1. enclose the input parameters of action methods in "input model" classes

public class StadiumByCapacityInputModel
{
     public int? MinCapacity { get; set; }
     public int? MaxCapacity { get; set; }
}

public class StadiumController
{
     public ActionResult GetByCapacity(StadiumByCapacityInputModel input)
     {
          var min = input.MinCapacity ?? 0;
          var max = input.MaxCapacity ?? int.MaxValue;
          return Json(Stadiums.Where(x => x.Capacity >= min && x.Capacity <= max));
     }
}

2. change the return types of action methods to "output model" classes

public class StadiumByCapacityInputModel
{
     public int? MinCapacity { get; set; }
     public int?
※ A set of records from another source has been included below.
(** X1. Registration cannot grant or change a role: whatever the body
    holds, every stored user keeps its role, fraud flag, email and id, and
    a user that is added has the role [user] and is not marked as fraud. *)
Theorem saveUser_keeps_roles user now gen st :
  Forall2 (fun u u' : doc =>
             ∀ k, k ∈ ["role"; "isFraud"; "email"; "_id"] → u' !! k = u !! k)
    (users st)
    (take (length (users st)) (users (snd (saveUser user now gen st))))
  ∧ Forall (fun u : doc =>
              u !! "role" = Some (VStr "user")
              ∧ u !! "isFraud" = Some (VBool false))
      (drop (length (users st)) (users (snd (saveUser user now gen st))))
  ∧ (length (users (snd (saveUser user now gen st)))
     ≤ S (length (users st)))%nat.
Proof.
  rewrite saveUser_cases.
  destruct (findOne _ (users st)) as [u|] eqn:E; cbn [snd put users].
  - assert (H : Forall2 (fun u u' : doc =>
               ∀ k, k ∈ ["role"; "isFraud"; "email"; "_id"] → u' !! k = u !! k)
               (users st)
               (snd (updateOne [("email", bson (user !! "email"))]
                       (USet (profile_fields user now)) (users st)))).
    { apply updateOne_Forall2; [done|].
      intros d d' _ [= <-] k Hk. apply lookup_union_r.
      repeat (apply elem_of_cons in Hk as [->|Hk]); [..|by apply elem_of_nil in Hk];
        by apply profile_fields_other. }
    pose proof (Forall2_length _ _ _ H) as Hlen.
    rewrite Hlen at 1 2. rewrite firstn_all, drop_all. rewrite <- Hlen.
    split; [done|]. split; [constructor|lia].
  - destruct (existsb _ _); cbn [snd put users].
    + rewrite firstn_all, drop_all.
      split; [by apply Forall2_diag|]. split; [constructor|lia].
    + rewrite take_app_length, drop_app_length, length_app. simpl.
      split; [by apply Forall2_diag|]. split; [|lia].
      by repeat constructor.
Qed.

(** X2. Registration is an upsert on the email, and what it writes can be
    read back: unless it fails, GET /api/users/:email then finds a user
    with that email, with the posted name and photo, and the number of
    users with that email is what it was, or one if there was none. *)
Theorem saveUser_then_getUser user email now gen st :
  user !! "email" = Some (VStr email) →
  code (fst (saveUser user now gen st)) ≠ 500%nat →
  (∃ u,
     getUser email (snd (saveUser user now gen st)) = Data u
     ∧ u !! "email" = Some (VStr email)
     ∧ u !! "name" = Some (bson (user !! "name"))
     ∧ u !! "photoURL" = Some (bson (user !! "photoURL")))
  ∧ countDocuments (by_email email) (users (snd (saveUser user now gen st)))
    = (1 `max` countDocuments (by_email email) (users st))%nat.
Proof.
  intros He Hok. rewrite saveUser_cases in *. rewrite He in *. cbn [bson] in *.
  fold (by_email email) in *. unfold getUser. fold (by_email email).
  destruct (findOne (by_email email) (users st)) as [u|] eqn:E;
    cbn [snd put users] in *.
  - assert (Hu : u !! "email" = Some (VStr email))
      by (by apply by_email_matches, (findOne_matches _ (users st))).
    split.
    + rewrite (findOne_after_set _ _ _ u); [| |done].
      * eexists. split; [done|]. split; [|split].
        -- by rewrite lookup_union_r by (by apply profile_fields_other).
        -- by apply lookup_union_Some_l.
        -- by apply lookup_union_Some_l.
      * repeat constructor.
    + pose proof (updateOne_count_exact (by_email email) (by_email email)
                    (USet (profile_fields user now)) _ u _ E eq_refl) as Hc.
      rewrite matches_set_other in Hc by repeat constructor.
      rewrite (findOne_matches _ _ _ E) in Hc.
      assert (countDocuments (by_email email) (users st) ≠ 0%nat).
      { intros H0. apply findOne_none_count in H0. congruence. }
      lia.
  - destruct (existsb _ _); cbn [fst snd code put users] in *; [done|].
    assert (Hm : matches (by_email email)
                   (<["_id" := VId gen]> (newUser user now)) = true).
    { apply by_email_matches. rewrite lookup_insert_ne by done.
      unfold newUser, obj. simpl. rewrite He. by simplify_map_eq. }
    split.
    + rewrite findOne_app, E. unfold findOne. cbn [List.find]. rewrite Hm.
      eexists. split; [done|].
      rewrite !lookup_insert_ne by done. unfold newUser, obj. simpl.
      rewrite He. split; [|split]; by simplify_map_eq.
    + rewrite countDocuments_app. apply findOne_none_count in E. rewrite E.
      unfold countDocuments. cbn [List.filter]. by rewrite Hm.
Qed.

(** X3. Every request keeps the roles of the stored users among [user],
    [vendor] and [admin]. *)
Theorem roles_stay_valid w now st :
  valid_roles st → valid_roles (snd (serve w now st)).
Proof.
  unfold valid_roles. intros Hv.
  assert (Hset : ∀ q (s : doc),
    (s !! "role" = None
     ∨ ∃ r, r ∈ ["user"; "vendor"; "admin"] ∧ s !! "role" = Some (VStr r)) →
    Forall valid_role (snd (updateOne q (USet s) (users st)))).
  { intros q s Hs. apply (Forall2_transfer valid_role (users st)); [done|].
    apply updateOne_Forall2; [done|].
    intros d d' _ [= <-] (r & Hr & Hd).
    destruct Hs as [Hs|(r' & Hr' & Hs)].
    - exists r. split; [done|]. by rewrite lookup_union_r.
    - exists r'. split; [done|]. by apply lookup_union_Some_l. }
  destruct w as [[]| | |]; by_cases; repeat case_match;
    cbn [snd put users]; try done.
  - apply Hset. by left.
  - apply Hset. left. by apply profile_fields_other.
  - apply Forall_app. split; [done|]. repeat constructor.
    exists "user". split; [compute_done|done].
  - apply Hset. right.
    match goal with
    | Hn : negb (includes _ (?b !! "role")) = false |- _ =>
        apply negb_false_iff, includes_elem in Hn as (r & Hb & Hr);
        exists r; split; [done|]; rewrite Hb
    end.
    unfold role_fields, obj. simpl. by simplify_map_eq.
Qed.
(** [while(n-- > 0) *--d = *--s;] with [d], [s] already past the end. *)
Fixpoint copy_down (m : mem) (d s : Z) (n : nat) : mem :=
  match n with
  | O => m
  | S n => copy_down (mupd m (d - 1) (m (s - 1))) (d - 1) (s - 1) n
  end.

(** [while(n-- > 0) *d++ = *s++;] *)
Fixpoint copy_up (m : mem) (d s : Z) (n : nat) : mem :=
  match n with
  | O => m
  | S n => copy_up (mupd m d (m s)) (d + 1) (s + 1) n
  end.

Definition memmove (m : mem) (dst src n : Z) : mem :=
  if (src <? dst) && (dst <? u32 (src + n)) then
    copy_down m (dst + n) (src + n) (Z.to_nat n)
  else copy_up m dst src (Z.to_nat n).

Definition memcpy (m : mem) (dst src n : Z) : mem := memmove m dst src n.

Fixpoint strncmp_loop (p q : list Z) (n : nat) {struct n} : option Z :=
  match n with
  | O => Some 0
  | S n =>
      match p, q with
      | a :: p, b :: q =>
          if negb (a =? 0) && (a =? b) then strncmp_loop p q n else Some (u8 a - u8 b)
      | _, _ => None
      end
  end.

Definition strncmp (p q : list Z) (n : Z) : option Z := strncmp_loop p q (Z.to_nat n).

(** [while(n-- > 0) *s++ = 0;] *)
Fixpoint strncpy_pad (s : list Z) (n : nat) {struct n} : option (list Z) :=
  match n with
  | O => Some s
  | S n => match s with
           | [] => None
           | _ :: s => s' ← strncpy_pad s n; Some (0 :: s')
           end
  end.

(** [while(n-- > 0 && ( *s++ = *t++) != 0);] and then the padding loop. *)
Fixpoint strncpy_loop (s t : list Z) (n : nat) {struct n} : option (list Z) :=
  match n with
  | O => Some s
  | S n =>
      match s, t with
      | _ :: s, c :: t =>
          s' ← (if c =? 0 then strncpy_pad s n else strncpy_loop s t n); Some (c :: s')
      | _, _ => None
      end
  end.

(** The object [s] points into after the call. *)
Definition strncpy (s t : list Z) (n : Z) : option (list Z) :=
  strncpy_loop s t (Z.to_nat n).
MaxCapacity { get; set; }
}

public class StadiumOutputModel
{
     public string Name { get; set; }
     public int Capacity { get; set; }
}

public class StadiumController
{
     public IEnumerable<StadiumOutputModel> GetByCapacity(StadiumByCapacityInputModel input)
     {
          var min = input.MinCapacity ?? 0;
          var max = input.MaxCapacity ?? int.MaxValue;
          var stadiums = Stadiums.Where(x => x.Capacity >= min && x.Capacity <= max);

          return stadiums.Select(x => new StadiumOutputModel() 
          {
               Name = x.Name,
               Capacity = x.Capacity
          };
     }
}

3. extract interfaces from the controllers

public class StadiumByCapacityInputModel
{
     public int? MinCapacity { get; set; }
     public int? MaxCapacity { get; set; }
}

public class StadiumOutputModel
{
     public string Name { get; set; }
     public int Capacity { get; set; }
}

public interface IStadium
{
     IEnumerable<StadiumOutputModel> GetByCapacity(StadiumByCapacityInputModel input);
}

public class StadiumController : IStadium
{
     public IEnumerable<StadiumOutputModel> GetByCapacity(StadiumByCapacityInputModel input)
     {
          var min = input.MinCapacity ?? 0;
          var max = input.MaxCapacity ?? int.MaxValue;
          var stadiums = Stadiums.Where(x => x.Capacity >= min && x.Capacity <= max);

          return stadiums.Select(x => new StadiumOutputModel() 
          {
               Name = x.Name,
               Capacity = x.Capacity
          };
     }
}

4. move these interfaces and input/output models far from the controller so that ReSharper-driven refactorings do not affect it - to the separate "contract" libraries.

5. include the libraries as referenced DLLs in our project

6. tweak ASP.NET MVC's default ActionInvoker to handle non-ActionResult return types (not needed with ASP.NET Web API - the actions in Web API controllers by design return POCO objects)

Now we treat the contract libraries like separate projects. We actually keep them in Libs folder and check it in to our main project as binaries, but just having it in a separate solution will do the job. The solution for contract library is configured so that the built output files go directly into the Libs folder, what is not possible without manual check-out of the previous binaries. This guarantees that no one checks in any changes in contract code without the new contract binaries and it also raises the level of explicitness. We've effectively made the development around contracts more difficult to ensure that all the changes done in contracts definitions are made deliberately and with proper consideration.

Whenever someone breaks the contract requirements (without modifying the binary contract properly), the project just doesn't compile - either the interface is not implemented or there is some kind of type mismatch. Moreover, having the contract definition in a separate physical project makes managing, documenting or versioning easier.

There is one thing that may seem to be a serious downside. We need to map our input model classes from contract to some "real" domain objects from the main codebase in order to use it. And the same with return types - we often need to map domain objects back to match types defined in the contract. It is a lot more fuss, but again - it makes the contract very explicit and visible. Easy cases of mapping can be handled with the tools like AutoMapper. More complicated cases may exist when the codebase starts to differ from the contract and we need to keep backward compatibility (like when the clients are mobile apps). In that cases again - it's even better to have all the transformations explicit and in one place and the mapping code becomes more helpful than annoying.